Lemma can_be_ready d : inv d → ph d = PhIdle → at_work (worker_threads d) →
  ∃ d', rtc quiet_step d d' ∧ Forall (λ w, past_get (w_pc w) = false) (workers (worker_threads d')).
Proof using GL PlatformLaws0.
  intros HI Hp Hw.
  destruct (rtc_measure quiet_step (λ d, inv d ∧ ph d = PhIdle ∧ at_work (worker_threads d))
    (λ d, Forall (λ w, past_get (w_pc w) = false) (workers (worker_threads d)))
    (λ d, weight ready_weight (workers (worker_threads d)))) with (x := d) as (d' & Hs & _ & Hr); [|done|by exists d'].
  clear d HI Hp Hw. intros d (HI & Hp & Hw). destruct (decide (Forall (λ w, past_get (w_pc w) = false) (workers (worker_threads d)))) as [Hr|Hr]; [by left|right].
  destruct (ready_moves _ Hw Hr) as (i & g & E & Hlt). destruct (worker_step_driver i d g HI E) as (d' & Ed & <- & HI' & Ep).
  exists d'. split; [|split; [split_and!; [done|congruence|by apply (worker_step_awake i (worker_threads d))]|done]].
  destruct (worker_threads_at i d d' Ed) as (w & Hi). apply rtc_once, (QuietStepWorker i w); [unfold running; by rewrite Hp|done| |done].
  destruct (at_work_lookup _ i w Hw Hi) as (_ & _ & _ & Ha). by destruct (w_pc w).
Qed.

(** ** The flush returns *)

Lemma flush_step_driver todo us d g : flushing n k b ∅ stream_ok todo us d → quiet_flush_step (worker_threads d) g →
  ∃ d', quiet_step d d' ∧ flush_phase_step d d' ∧ worker_threads d' = g.
Proof using GL PlatformLaws0.
  intros HF Hs. inversion Hs as [i w ? ? Hi Hpc E|t ? ? E]; subst.
  - destruct (worker_step_driver i d g (fl_inv _ _ _ _ _ _ _ _ HF) E) as (d' & Ed & Eg & _). exists d'.
    assert (running d = true) as Hr by (unfold running; by destruct (fl_phase _ _ _ _ _ _ _ _ HF) as [->|[-> _]]).
    split; [by apply (QuietStepWorker i w)|]. split; [by apply (FlushPhaseWorker i)|done].
  - assert (driver_flush t d = Some (set_group g d)) as Ef.
    { unfold driver_flush. destruct (fl_phase _ _ _ _ _ _ _ _ HF) as [->|[_ Em]]; [|unfold flush_workers in E; by rewrite Em in E].
      rewrite E. by destruct (main (worker_threads d)) eqn:Em; try (unfold flush_workers in E; rewrite Em in E). }
    exists (set_group g d). split; [by apply QuietStepCall, (CallFlush t)|]. split; [by apply (FlushPhaseMain t)|done].
Qed.

Lemma flush_steps_driver todo us d g : flushing n k b ∅ stream_ok todo us d → rtc quiet_flush_step (worker_threads d) g →
  ∃ d', rtc quiet_step d d' ∧ flushing n k b ∅ stream_ok todo us d' ∧ worker_threads d' = g.
Proof using GL PlatformLaws0.
  intros HF Hs. remember (worker_threads d) as g0 eqn:E0. revert d HF E0. induction Hs as [g0|g0 g1 g2 H01 _ IH]; intros d HF ->.
  - by exists d.
  - destruct (flush_step_driver todo us d g1 HF H01) as (d1 & Hd1 & Hf1 & E1).
    destruct (IH d1) as (d2 & Hd2 & ?); [by apply (flushing_step n k b ∅ stream_ok todo us d)|done|].
    exists d2. split; [by eapply rtc_l|done].
Qed.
-- -- --
**Work instructions:** For each line shown above, write an exact copy.

**Solved exercise:**
Lemma can_be_ready d : inv d → ph d = PhIdle → at_work (worker_threads d) →
  ∃ d', rtc quiet_step d d' ∧ Forall (λ w, past_get (w_pc w) = false) (workers (worker_threads d')).
Proof using GL PlatformLaws0.
  intros HI Hp Hw.
  destruct (rtc_measure quiet_step (λ d, inv d ∧ ph d = PhIdle ∧ at_work (worker_threads d))
    (λ d, Forall (λ w, past_get (w_pc w) = false) (workers (worker_threads d)))
    (λ d, weight ready_weight (workers (worker_threads d)))) with (x := d) as (d' & Hs & _ & Hr); [|done|by exists d'].
  clear d HI Hp Hw. intros d (HI & Hp & Hw). destruct (decide (Forall (λ w, past_get (w_pc w) = false) (workers (worker_threads d)))) as [Hr|Hr]; [by left|right].
  destruct (ready_moves _ Hw Hr) as (i & g & E & Hlt). destruct (worker_step_driver i d g HI E) as (d' & Ed & <- & HI' & Ep).
  exists d'. split; [|split; [split_and!; [done|congruence|by apply (worker_step_awake i (worker_threads d))]|done]].
  destruct (worker_threads_at i d d' Ed) as (w & Hi). apply rtc_once, (QuietStepWorker i w); [unfold running; by rewrite Hp|done| |done].
  destruct (at_work_lookup _ i w Hw Hi) as (_ & _ & _ & Ha). by destruct (w_pc w).
Qed.

(** ** The flush returns *)

Lemma flush_step_driver todo us d g : flushing n k b ∅ stream_ok todo us d → quiet_flush_step (worker_threads d) g →
  ∃ d', quiet_step d d' ∧ flush_phase_step d d' ∧ worker_threads d' = g.
Proof using GL PlatformLaws0.
  intros HF Hs. inversion Hs as [i w ? ? Hi Hpc E|t ? ? E]; subst.
  - destruct (worker_step_driver i d g (fl_inv _ _ _ _ _ _ _ _ HF) E) as (d' & Ed & Eg & _). exists d'.
    assert (running d = true) as Hr by (unfold running; by destruct (fl_phase _ _ _ _ _ _ _ _ HF) as [->|[-> _]]).
    split; [by apply (QuietStepWorker i w)|]. split; [by apply (FlushPhaseWorker i)|done].
  - assert (driver_flush t d = Some (set_group g d)) as Ef.
    { unfold driver_flush. destruct (fl_phase _ _ _ _ _ _ _ _ HF) as [->|[_ Em]]; [|unfold flush_workers in E; by rewrite Em in E].
      rewrite E. by destruct (main (worker_threads d)) eqn:Em; try (unfold flush_workers in E; rewrite Em in E). }
    exists (set_group g d). split; [by apply QuietStepCall, (CallFlush t)|]. split; [by apply (FlushPhaseMain t)|done].
Qed.

Lemma flush_steps_driver todo us d g : flushing n k b ∅ stream_ok todo us d → rtc quiet_flush_step (worker_threads d) g →
  ∃ d', rtc quiet_step d d' ∧ flushing n k b ∅ stream_ok todo us d' ∧ worker_threads d' = g.
Proof using GL PlatformLaws0.
  intros HF Hs. remember (worker_threads d) as g0 eqn:E0. revert d HF E0. induction Hs as [g0|g0 g1 g2 H01 _ IH]; intros d HF ->.
  - by exists d.
  - destruct (flush_step_driver todo us d g1 HF H01) as (d1 & Hd1 & Hf1 & E1).
    destruct (IH d1) as (d2 & Hd2 & ?); [by apply (flushing_step n k b ∅ stream_ok todo us d)|done|].
    exists d2. split; [by eapply rtc_l|done].
Qed.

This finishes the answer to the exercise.